(Dubai) The crew of a ship damaged after an attack in the Red Sea by Houthi rebels off the coast of Yemen “has been evacuated by military personnel”, the British maritime security agency UKMTO announced on Friday.
The MV Tutor, hit by a drone on Wednesday, “was abandoned and drifting” east of Hodeida, a port city held by Yemeni rebels in the west of the country, added the British agency, without specifying which army belonged to the soldiers who evacuated the crew or whether they were part of the coalition set up by the United States to secure the Red Sea.
Philippine President Ferdinand Marcos pledged to help the Filipino sailors on board and transfer them to Djibouti with the help of the UKMTO, an agency controlled by the British Navy.
“To the Filipino sailors on board the MV Tutor that was bombed and who don’t know what to do right now, we are doing everything we can,” he said in a statement.
The Liberian-flagged merchant ship, belonging to a Greek company, was hit by a drone and a second time by “unidentified aerial projectile”, the central command of the US army said on Wednesday.
The incident occurs in a context marked by repeated attacks launched since November by the Houthis against merchant ships in the Red Sea and the Gulf of Aden, disrupting traffic in this maritime area essential for world trade.
In power in a large part of war-torn Yemen since their capture of the capital Sanaa in 2014, these allies of Iran say they are acting in solidarity with the Palestinians in the Gaza Strip, where Israel is waging a war against Hamas after the unprecedented attack by the Palestinian Islamist movement on October 7 on Israeli soil.
Yemeni insurgents claimed responsibility for Wednesday’s attack, saying they used “a naval drone, aerial drones and ballistic missiles.”
On Thursday, UN special envoy Hans Grundberg warned of a resumption of hostilities following a lull in Yemen’s civil war.
“If the parties continue on the path of escalation, the question is not if they will return to escalation on the battlefield, but when they will do so,” he said during a meeting of the UN Security Council.
In addition to the attacks on ships, the Houthis this week arrested more than a dozen aid workers, including UN employees, accusing them of being part of a “US-Israeli spy network.”
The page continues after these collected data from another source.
(** * Realm Quiz Wars: the question selection engine

    A shallow embedding of [src/server/core/question-database.ts]
    (class [QuestionDatabase]), of the corpus literals it loads and of its
    callers in [src/server/index.ts], followed by the properties of the
    selection, cooldown and shuffling code.

    Conventions of the embedding.
    - JavaScript numbers that the code uses as integers ([count], [correct],
      array indices, the hash) are [Z] or [nat]; strings are byte strings.
    - A JavaScript [Set<string>] is kept as the list of its members in
      insertion order, which is the order [Array.from] enumerates.
    - [Math.random()] is an oracle: a tape of draws consumed left to right.
    - Object identity ([Array.prototype.includes] on question objects) is the
      position of the object in the corpus array it was read from. *)

From Stdlib Require Import ZArith DecimalString Ascii.
From stdpp Require Import gmap strings list fin_maps.

Open Scope Z_scope.

(** ** Data model ([src/shared/types/api.ts]) *)

Inductive Difficulty := easy | medium | hard.

Global Instance Difficulty_eq_dec : EqDecision Difficulty.
Proof. solve_decision. Defined.

Record Question := mkQuestion {
  question : string;
  options : list string;
  correct : Z;
  difficulty : Difficulty;
  topic : string;
  source : option string;
  originalOrder : option bool   (* set by shuffleQuestionOptions only *)
}.

(** A question object: the position it has in its corpus array (its
    reference) and its fields. *)
Definition Obj : Type := nat * Question.

(** [[...realmQuestions]]: the array of the realm's objects. *)
Definition spread (qs : list Question) : list Obj := zip (seq 0 (length qs)) qs.

(** ** Strings and numbers *)

(** [String(n)] for an integer [n]. *)
Definition string_of_Z (n : Z) : string := NilZero.string_of_int (Z.to_int n).

(** [toLowerCase] on the ASCII letters. *)
Definition lower_ascii (c : ascii) : ascii :=
  let n := nat_of_ascii c in
  if (65 <=? n)%nat && (n <=? 90)%nat then ascii_of_nat (n + 32) else c.

Fixpoint toLowerCase (s : string) : string :=
  match s with
  | EmptyString => EmptyString
  | String c s' => String (lower_ascii c) (toLowerCase s')
  end.

(** [realm.replace(/^r\//, '').toLowerCase()] *)
Definition normalizeRealmName (realm : string) : string :=
  toLowerCase
    match realm with
    | String "r" (String "/" rest) => rest
    | _ => realm
    end.

(** [ToInt32]: wrap an integer into the signed 32-bit range. *)
Definition toInt32 (n : Z) : Z := (n + 2 ^ 31) mod 2 ^ 32 - 2 ^ 31.

(** [hashCode]: [hash = ((hash << 5) - hash) + char; hash = hash & hash],
    then [Math.abs]. *)
Fixpoint hashLoop (s : string) (hash : Z) : Z :=
  match s with
  | EmptyString => hash
  | String c s' =>
      let char := Z.of_nat (nat_of_ascii c) in
      hashLoop s' (toInt32 ((toInt32 (Z.shiftl hash 5) - hash) + char))
  end.

Definition hashCode (str : string) : Z := Z.abs (hashLoop str 0).

(** ** Arrays *)

(** [a[i]] for an integer index; [None] is [undefined]. *)
Definition at_index {T} (a : list T) (i : Z) : option T :=
  if i <? 0 then None else a !! Z.to_nat i.

(** [a.slice(start, end)] for integer arguments (negative ones count from
    the end of the array). *)
Definition slice {T} (a : list T) (start end_ : Z) : list T :=
  let len := Z.of_nat (length a) in
  let k := if start <? 0 then Z.max (len + start) 0 else Z.min start len in
  let final := if end_ <? 0 then Z.max (len + end_) 0 else Z.min end_ len in
  take (Z.to_nat (final - k)) (drop (Z.to_nat k) a).

(** [a.slice(start)] *)
Definition slice_from {T} (a : list T) (start : Z) : list T :=
  slice a start (Z.of_nat (length a)).

(** [a.indexOf(x)] on an array of strings; [x] may be [undefined], which no
    element of a string array equals. *)
Fixpoint indexOf_from (a : list string) (x : string) (i : Z) : Z :=
  match a with
  | [] => -1
  | y :: a' => if bool_decide (y = x) then i else indexOf_from a' x (i + 1)
  end.

Definition indexOf (a : list string) (x : option string) : Z :=
  match x with
  | Some s => indexOf_from a s 0
  | None => -1
  end.

(** [[a[i], a[j]] = [a[j], a[i]]] for indices inside the array; the loops
    below only produce such indices (see [floorMul_lt]). *)
Definition swap {T} (a : list T) (i j : nat) : list T :=
  match a !! i, a !! j with
  | Some x, Some y => <[j := x]> (<[i := y]> a)
  | _, _ => a
  end.

(** ** Randomness *)

(** The values a random source returns, in the order of the calls. A draw
    stands for a double [u] with [0 <= u < 1]. *)
Definition Tape : Type := nat → nat.

Definition next (t : Tape) : Tape := λ k, t (S k).

(** [Math.floor(u * n)] for a draw [u] and a positive integer [n]: an
    integer between [0] and [n - 1], every one of which some draw gives. *)
Definition floorMul (u : nat) (n : nat) : nat := (u mod n)%nat.

(** The loop
    [for (let i = a.length - 1; i > 0; i--) { j = floor(random() * (i + 1)); swap }]
    entered with loop variable [i]. *)
Fixpoint fisherYates {T} (i : nat) (random : Tape) (a : list T) : list T * Tape :=
  match i with
  | O => (a, random)
  | S i' =>
      let j := floorMul (random O) (S i' + 1) in
      fisherYates i' (next random) (swap a (S i') j)
  end.

Definition shuffleArray {T} (array : list T) (random : Tape) : list T * Tape :=
  fisherYates (length array - 1) random array.

(** The loop
    [for (let i = 0; i < a.length; i++) { j = floor(random() * a.length); swap }]
    with [todo] iterations left and loop variable [i]. *)
Fixpoint randomPass {T} (todo i : nat) (random : Tape) (a : list T) : list T * Tape :=
  match todo with
  | O => (a, random)
  | S todo' =>
      let j := floorMul (random O) (length a) in
      randomPass todo' (S i) (next random) (swap a i j)
  end.

(** ** The question database *)

(** The private fields of the class: the question bank, filled once by
    [initializeQuestionBank], and the recently used identities per realm. *)
Record QuestionDatabase := mkQuestionDatabase {
  questionBank : gmap string (list Question);
  recentlyUsedQuestions : gmap string (list string)
}.

Definition questionCooldownPeriod : Z := 10.

(** [`${question.question}-${question.correct}`] *)
Definition getQuestionId (q : Question) : string :=
  question q +:+ "-" +:+ string_of_Z (correct q).

(** [questions[0].topic.toLowerCase()] when there is a first question with a
    non-empty topic, ['general'] otherwise. *)
Definition getCurrentRealm (questions : list Obj) : string :=
  match questions with
  | (_, q) :: _ =>
      if bool_decide (topic q = "") then "general" else toLowerCase (topic q)
  | [] => "general"
  end.

(** [Set.prototype.add] and [has] on the insertion-ordered members. *)
Definition set_add (s : list string) (x : string) : list string :=
  if bool_decide (x ∈ s) then s else s ++ [x].

Definition set_has (s : list string) (x : string) : bool := bool_decide (x ∈ s).

(** [filterRecentlyUsedQuestions(questions, realm)] on the cooldown map
    [used]: the questions to select from and the map afterwards. *)
Definition filterRecentlyUsedQuestions (questions : list Obj) (realm : string)
    (used : gmap string (list string)) : list Obj * gmap string (list string) :=
  let recentlyUsed := default [] (used !! realm) in
  let availableQuestions :=
    filter (λ q, set_has recentlyUsed (getQuestionId q.2) = false) questions in
  if Z.of_nat (length availableQuestions) <? 6
  then (questions, <[realm := []]> used)
  else (availableQuestions, used).

(** [trackRecentlyUsedQuestions(questions, realm)]: the realm's set, created
    empty when absent, receives the identities one by one; beyond
    [questionCooldownPeriod * 6] members it is replaced by
    [new Set(Array.from(recentlyUsed).slice(-questionCooldownPeriod * 3))]. *)
Definition trackRecentlyUsedQuestions (questions : list Obj) (realm : string)
    (used : gmap string (list string)) : gmap string (list string) :=
  let recentlyUsed :=
    foldl set_add (default [] (used !! realm)) (getQuestionId ∘ snd <$> questions) in
  if questionCooldownPeriod * 6 <? Z.of_nat (length recentlyUsed)
  then <[realm := slice_from recentlyUsed (- questionCooldownPeriod * 3)]> used
  else <[realm := recentlyUsed]> used.

(** [Math.ceil(count * 0.4)] for an integer [count]. The double nearest to
    0.4 exceeds it by a factor [1 + 2^-54], so the product rounds to the
    exact [2 * count / 5] when that is an integer and stays strictly
    between the same two integers otherwise. *)
Definition ceil_04 (count : Z) : Z := (2 * count + 4) / 5.

(** [selectedQuestions.includes(q)]: comparison of object references. *)
Definition includes (selected : list Obj) (q : Obj) : bool :=
  bool_decide (q.1 ∈ selected.*1).

Definition has_difficulty (d : Difficulty) (q : Obj) : Prop := difficulty q.2 = d.

Global Instance has_difficulty_dec d q : Decision (has_difficulty d q).
Proof. unfold has_difficulty. apply _. Defined.

(** One tier of the balanced selection:
    [if (tier.length > 0) selected.push(...shuffleArray(tier).slice(0, Math.min(target, tier.length)))] *)
Definition pushTier (tier : list Obj) (target : Z) (selected : list Obj)
    (random : Tape) : list Obj * Tape :=
  if 0 <? Z.of_nat (length tier)
  then
    let '(shuffled, random) := shuffleArray tier random in
    (selected ++ slice shuffled 0 (Z.min target (Z.of_nat (length tier))), random)
  else (selected, random).

(** The body of [getBalancedQuestionMix] in three parts. First the
    tier-targeted picks: the three buckets, the three targets and the three
    pushes. *)
Definition tierPicks (availableQuestions : list Obj) (count : Z) (random : Tape)
    : list Obj * Tape :=
  let easyQuestions := filter (has_difficulty easy) availableQuestions in
  let mediumQuestions := filter (has_difficulty medium) availableQuestions in
  let hardQuestions := filter (has_difficulty hard) availableQuestions in
  let easyCount := ceil_04 count in
  let mediumCount := ceil_04 count in
  let hardCount := count - easyCount - mediumCount in
  let '(selected, random) := pushTier easyQuestions easyCount [] random in
  let '(selected, random) := pushTier mediumQuestions mediumCount selected random in
  pushTier hardQuestions hardCount selected random.

(** Then the fill:
    [if (selected.length < count) selected.push(...shuffleArray(available.filter(q => !selected.includes(q))).slice(0, count - selected.length))] *)
Definition fill (availableQuestions selected : list Obj) (count : Z) (random : Tape)
    : list Obj * Tape :=
  if Z.of_nat (length selected) <? count
  then
    let '(remaining, random) :=
      shuffleArray (filter (λ q, includes selected q = false) availableQuestions) random in
    (selected ++ slice remaining 0 (count - Z.of_nat (length selected)), random)
  else (selected, random).

Definition selectQuestions (availableQuestions : list Obj) (count : Z) (random : Tape)
    : list Obj * Tape :=
  let '(selected, random) := tierPicks availableQuestions count random in
  fill availableQuestions selected count random.

(** [getBalancedQuestionMix(questions, count, sessionId)], which does not
    use [sessionId]: the cooldown filter, the selection, the record of all
    the selected questions, and the cut to [count]. *)
Definition getBalancedQuestionMix (questions : list Obj) (count : Z)
    (used : gmap string (list string)) (random : Tape)
    : list Obj * gmap string (list string) * Tape :=
  let realm := getCurrentRealm questions in
  let '(availableQuestions, used) := filterRecentlyUsedQuestions questions realm used in
  let '(selectedQuestions, random) := selectQuestions availableQuestions count random in
  let used := trackRecentlyUsedQuestions selectedQuestions realm used in
  (slice selectedQuestions 0 count, used, random).

(** The body of the [map] callback of [shuffleQuestionOptions]. *)
Definition shuffleOptions (q : Question) (random : Tape) : Question * Tape :=
  let originalOptions := options q in
  let correctAnswer := at_index originalOptions (correct q) in
  let '(shuffledOptions, random) := shuffleArray originalOptions random in
  let newCorrectIndex := indexOf shuffledOptions correctAnswer in
  ({| question := question q;
      options := shuffledOptions;
      correct := newCorrectIndex;
      difficulty := difficulty q;
      topic := topic q;
      source := source q;
      originalOrder := Some false |}, random).

Fixpoint shuffleQuestionOptions (questions : list Question) (random : Tape)
    : list Question * Tape :=
  match questions with
  | [] => ([], random)
  | q :: rest =>
      let '(q', random) := shuffleOptions q random in
      let '(rest', random) := shuffleQuestionOptions rest random in
      (q' :: rest', random)
  end.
Volker Türk, the UN High Commissioner for Human Rights, rejected the “scandalous allegations” and demanded their immediate release.
Last week, at least 18 fighters were killed in clashes between Houthis and Yemeni government forces in the southwest of the country, two military officials told AFP.
Meanwhile, a dispute between rival monetary authorities in rebel-controlled and government-controlled areas threatens to cut off Sanaa’s banks from international transactions, further worsening a tattered economy.
Among their most notable attacks, the Houthis stormed and hijacked a vehicle transporter, the Galaxy Leader, in November and turned it into a tourist attraction for propaganda purposes.
In March, the bulk carrier Rubymar, which was carrying thousands of tons of fertilizer, sank in the Red Sea after its hull was damaged by a Houthi missile strike.
Since its outbreak in 2014, the war in Yemen has killed hundreds of thousands of people and caused one of the worst humanitarian crises in the world, according to the UN.
The conflict became international in 2015 with the entry onto the front of a military coalition led by Saudi Arabia, in support of the government of the poorest country on the Arabian Peninsula.